━━━━━ Data for review ━━━━━

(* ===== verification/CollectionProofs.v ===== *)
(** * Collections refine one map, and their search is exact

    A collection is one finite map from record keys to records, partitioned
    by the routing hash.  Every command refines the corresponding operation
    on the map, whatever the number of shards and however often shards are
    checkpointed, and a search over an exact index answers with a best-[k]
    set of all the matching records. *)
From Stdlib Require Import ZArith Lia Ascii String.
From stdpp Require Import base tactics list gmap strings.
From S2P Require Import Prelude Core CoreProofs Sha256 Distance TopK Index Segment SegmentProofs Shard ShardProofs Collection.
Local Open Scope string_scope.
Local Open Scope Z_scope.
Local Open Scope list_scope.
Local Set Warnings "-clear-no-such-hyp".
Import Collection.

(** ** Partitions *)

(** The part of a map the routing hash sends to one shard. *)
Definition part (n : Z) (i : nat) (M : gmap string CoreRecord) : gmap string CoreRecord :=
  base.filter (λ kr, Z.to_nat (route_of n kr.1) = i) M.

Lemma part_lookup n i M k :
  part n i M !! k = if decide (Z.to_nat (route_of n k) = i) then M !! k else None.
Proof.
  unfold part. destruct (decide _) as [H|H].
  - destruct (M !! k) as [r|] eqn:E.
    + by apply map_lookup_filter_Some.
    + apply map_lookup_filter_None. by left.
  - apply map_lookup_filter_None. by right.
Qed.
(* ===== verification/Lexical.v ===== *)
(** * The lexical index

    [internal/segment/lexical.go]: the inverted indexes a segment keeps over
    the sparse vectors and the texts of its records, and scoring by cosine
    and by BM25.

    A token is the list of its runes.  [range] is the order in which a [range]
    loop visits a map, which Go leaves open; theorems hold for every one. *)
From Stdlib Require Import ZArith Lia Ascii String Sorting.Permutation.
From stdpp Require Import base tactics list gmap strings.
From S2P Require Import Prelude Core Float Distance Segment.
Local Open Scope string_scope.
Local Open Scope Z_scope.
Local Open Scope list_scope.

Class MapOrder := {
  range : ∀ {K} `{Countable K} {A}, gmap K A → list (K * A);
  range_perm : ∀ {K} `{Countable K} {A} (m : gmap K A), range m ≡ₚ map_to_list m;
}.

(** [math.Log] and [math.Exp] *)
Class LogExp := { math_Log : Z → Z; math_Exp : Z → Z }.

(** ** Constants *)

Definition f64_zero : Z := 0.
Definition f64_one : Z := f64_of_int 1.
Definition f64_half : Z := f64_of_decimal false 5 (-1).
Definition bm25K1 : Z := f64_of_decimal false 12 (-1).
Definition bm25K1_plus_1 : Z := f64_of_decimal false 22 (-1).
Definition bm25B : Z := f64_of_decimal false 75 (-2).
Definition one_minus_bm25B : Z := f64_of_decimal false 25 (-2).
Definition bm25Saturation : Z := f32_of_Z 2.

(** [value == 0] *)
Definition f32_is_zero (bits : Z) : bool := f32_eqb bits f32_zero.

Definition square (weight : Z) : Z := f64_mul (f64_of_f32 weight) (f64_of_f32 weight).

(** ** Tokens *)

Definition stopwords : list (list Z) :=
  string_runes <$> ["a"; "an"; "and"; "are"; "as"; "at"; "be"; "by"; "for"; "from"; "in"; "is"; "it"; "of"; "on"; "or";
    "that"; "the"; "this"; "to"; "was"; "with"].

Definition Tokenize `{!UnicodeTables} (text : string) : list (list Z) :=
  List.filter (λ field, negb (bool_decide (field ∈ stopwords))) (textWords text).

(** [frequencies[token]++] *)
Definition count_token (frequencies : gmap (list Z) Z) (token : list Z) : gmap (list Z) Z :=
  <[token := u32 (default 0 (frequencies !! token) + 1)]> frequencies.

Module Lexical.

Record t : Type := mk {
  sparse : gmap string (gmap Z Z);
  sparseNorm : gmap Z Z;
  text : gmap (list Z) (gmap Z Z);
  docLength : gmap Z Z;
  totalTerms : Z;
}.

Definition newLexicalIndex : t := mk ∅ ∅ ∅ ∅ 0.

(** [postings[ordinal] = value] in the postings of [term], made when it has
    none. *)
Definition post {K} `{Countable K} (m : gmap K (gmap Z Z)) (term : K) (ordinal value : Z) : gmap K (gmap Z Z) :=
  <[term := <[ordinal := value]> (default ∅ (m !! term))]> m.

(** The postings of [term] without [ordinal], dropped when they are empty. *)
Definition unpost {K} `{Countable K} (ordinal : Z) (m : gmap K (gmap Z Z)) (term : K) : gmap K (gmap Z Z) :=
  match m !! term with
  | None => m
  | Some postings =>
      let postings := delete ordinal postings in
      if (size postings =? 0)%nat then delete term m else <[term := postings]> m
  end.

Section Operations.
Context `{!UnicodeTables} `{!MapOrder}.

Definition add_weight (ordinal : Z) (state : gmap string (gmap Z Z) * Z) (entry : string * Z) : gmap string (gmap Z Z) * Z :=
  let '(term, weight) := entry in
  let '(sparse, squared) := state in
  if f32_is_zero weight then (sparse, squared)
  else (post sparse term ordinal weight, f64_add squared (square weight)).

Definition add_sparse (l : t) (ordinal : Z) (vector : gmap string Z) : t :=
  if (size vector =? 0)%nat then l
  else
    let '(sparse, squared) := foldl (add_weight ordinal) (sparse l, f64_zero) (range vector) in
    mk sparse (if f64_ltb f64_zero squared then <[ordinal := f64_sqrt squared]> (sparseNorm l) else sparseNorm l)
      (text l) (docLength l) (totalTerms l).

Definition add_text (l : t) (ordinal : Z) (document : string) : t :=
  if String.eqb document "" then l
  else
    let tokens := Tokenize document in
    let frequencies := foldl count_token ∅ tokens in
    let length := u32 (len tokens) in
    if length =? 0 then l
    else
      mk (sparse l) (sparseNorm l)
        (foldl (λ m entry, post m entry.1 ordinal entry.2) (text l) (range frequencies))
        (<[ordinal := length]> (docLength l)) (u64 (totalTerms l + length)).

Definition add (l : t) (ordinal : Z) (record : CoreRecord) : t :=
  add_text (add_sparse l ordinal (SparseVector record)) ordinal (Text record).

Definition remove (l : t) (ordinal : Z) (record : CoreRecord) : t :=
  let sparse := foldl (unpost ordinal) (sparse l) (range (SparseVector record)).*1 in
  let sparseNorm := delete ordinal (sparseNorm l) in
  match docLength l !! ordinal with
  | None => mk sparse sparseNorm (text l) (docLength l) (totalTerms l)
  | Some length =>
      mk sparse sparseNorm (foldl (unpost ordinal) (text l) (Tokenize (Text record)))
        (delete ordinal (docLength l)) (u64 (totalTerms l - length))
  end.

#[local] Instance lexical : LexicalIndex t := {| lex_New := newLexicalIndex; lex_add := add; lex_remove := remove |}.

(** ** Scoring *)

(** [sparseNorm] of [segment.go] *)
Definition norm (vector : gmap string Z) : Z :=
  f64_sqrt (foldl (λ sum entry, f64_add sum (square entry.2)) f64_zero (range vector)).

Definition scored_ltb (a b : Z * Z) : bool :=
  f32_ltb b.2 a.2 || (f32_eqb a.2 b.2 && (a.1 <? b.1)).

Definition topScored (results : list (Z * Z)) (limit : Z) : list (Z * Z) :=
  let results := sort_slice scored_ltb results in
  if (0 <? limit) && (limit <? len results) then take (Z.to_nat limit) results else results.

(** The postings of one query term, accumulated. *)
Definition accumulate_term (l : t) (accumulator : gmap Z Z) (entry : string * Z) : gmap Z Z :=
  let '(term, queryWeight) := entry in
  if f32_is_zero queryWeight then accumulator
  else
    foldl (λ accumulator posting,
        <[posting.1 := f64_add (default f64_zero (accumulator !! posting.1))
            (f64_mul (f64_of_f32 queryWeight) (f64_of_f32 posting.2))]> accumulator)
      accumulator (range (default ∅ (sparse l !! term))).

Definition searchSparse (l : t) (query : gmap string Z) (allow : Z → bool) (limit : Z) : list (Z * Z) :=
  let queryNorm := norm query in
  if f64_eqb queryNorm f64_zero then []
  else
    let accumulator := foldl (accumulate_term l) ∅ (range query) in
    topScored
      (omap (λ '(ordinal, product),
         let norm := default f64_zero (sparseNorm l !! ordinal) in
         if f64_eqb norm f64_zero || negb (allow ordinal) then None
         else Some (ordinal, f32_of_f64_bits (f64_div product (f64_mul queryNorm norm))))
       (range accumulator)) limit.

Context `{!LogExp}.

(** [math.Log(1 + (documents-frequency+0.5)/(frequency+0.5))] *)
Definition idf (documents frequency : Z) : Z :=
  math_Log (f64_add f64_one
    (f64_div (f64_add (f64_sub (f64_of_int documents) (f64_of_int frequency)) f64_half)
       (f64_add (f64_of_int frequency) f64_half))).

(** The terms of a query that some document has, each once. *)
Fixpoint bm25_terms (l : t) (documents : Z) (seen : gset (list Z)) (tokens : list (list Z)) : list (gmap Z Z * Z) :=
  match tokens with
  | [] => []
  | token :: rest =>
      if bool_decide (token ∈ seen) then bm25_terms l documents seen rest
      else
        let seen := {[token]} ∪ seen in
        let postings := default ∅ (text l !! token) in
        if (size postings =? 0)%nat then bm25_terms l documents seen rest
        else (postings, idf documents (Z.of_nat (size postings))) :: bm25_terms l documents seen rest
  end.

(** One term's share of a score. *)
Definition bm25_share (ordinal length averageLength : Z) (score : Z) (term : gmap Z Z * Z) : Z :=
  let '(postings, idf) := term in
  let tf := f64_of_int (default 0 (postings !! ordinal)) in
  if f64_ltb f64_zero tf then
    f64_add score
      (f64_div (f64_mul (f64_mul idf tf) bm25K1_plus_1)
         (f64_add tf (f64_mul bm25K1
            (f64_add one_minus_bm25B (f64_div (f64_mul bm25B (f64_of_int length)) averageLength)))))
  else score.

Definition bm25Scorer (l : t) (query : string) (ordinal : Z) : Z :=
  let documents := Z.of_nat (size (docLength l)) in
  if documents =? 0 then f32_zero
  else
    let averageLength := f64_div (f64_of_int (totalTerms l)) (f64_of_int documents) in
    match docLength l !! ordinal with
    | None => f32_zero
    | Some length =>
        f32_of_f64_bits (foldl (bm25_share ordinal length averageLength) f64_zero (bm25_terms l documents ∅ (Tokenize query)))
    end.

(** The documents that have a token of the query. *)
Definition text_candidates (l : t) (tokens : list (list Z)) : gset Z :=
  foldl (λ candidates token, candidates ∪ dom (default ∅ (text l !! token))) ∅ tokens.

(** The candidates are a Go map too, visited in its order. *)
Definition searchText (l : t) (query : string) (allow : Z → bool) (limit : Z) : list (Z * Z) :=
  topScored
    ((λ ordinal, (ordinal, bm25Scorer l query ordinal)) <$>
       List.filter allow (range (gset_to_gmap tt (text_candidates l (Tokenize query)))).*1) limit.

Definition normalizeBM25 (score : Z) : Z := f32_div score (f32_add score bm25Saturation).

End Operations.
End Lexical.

━━━━━

**Problem statement:** What is needed is an exact copy of the lines above, from the one containing "<[posting.1 := f64_add" through the one containing "if (size postings =? 0)%nat then bm25_terms", with nothing added.

**Solution for this problem:**
        <[posting.1 := f64_add (default f64_zero (accumulator !! posting.1))
            (f64_mul (f64_of_f32 queryWeight) (f64_of_f32 posting.2))]> accumulator)
      accumulator (range (default ∅ (sparse l !! term))).

Definition searchSparse (l : t) (query : gmap string Z) (allow : Z → bool) (limit : Z) : list (Z * Z) :=
  let queryNorm := norm query in
  if f64_eqb queryNorm f64_zero then []
  else
    let accumulator := foldl (accumulate_term l) ∅ (range query) in
    topScored
      (omap (λ '(ordinal, product),
         let norm := default f64_zero (sparseNorm l !! ordinal) in
         if f64_eqb norm f64_zero || negb (allow ordinal) then None
         else Some (ordinal, f32_of_f64_bits (f64_div product (f64_mul queryNorm norm))))
       (range accumulator)) limit.

Context `{!LogExp}.

(** [math.Log(1 + (documents-frequency+0.5)/(frequency+0.5))] *)
Definition idf (documents frequency : Z) : Z :=
  math_Log (f64_add f64_one
    (f64_div (f64_add (f64_sub (f64_of_int documents) (f64_of_int frequency)) f64_half)
       (f64_add (f64_of_int frequency) f64_half))).

(** The terms of a query that some document has, each once. *)
Fixpoint bm25_terms (l : t) (documents : Z) (seen : gset (list Z)) (tokens : list (list Z)) : list (gmap Z Z * Z) :=
  match tokens with
  | [] => []
  | token :: rest =>
      if bool_decide (token ∈ seen) then bm25_terms l documents seen rest
      else
        let seen := {[token]} ∪ seen in
        let postings := default ∅ (text l !! token) in
        if (size postings =? 0)%nat then bm25_terms l documents seen rest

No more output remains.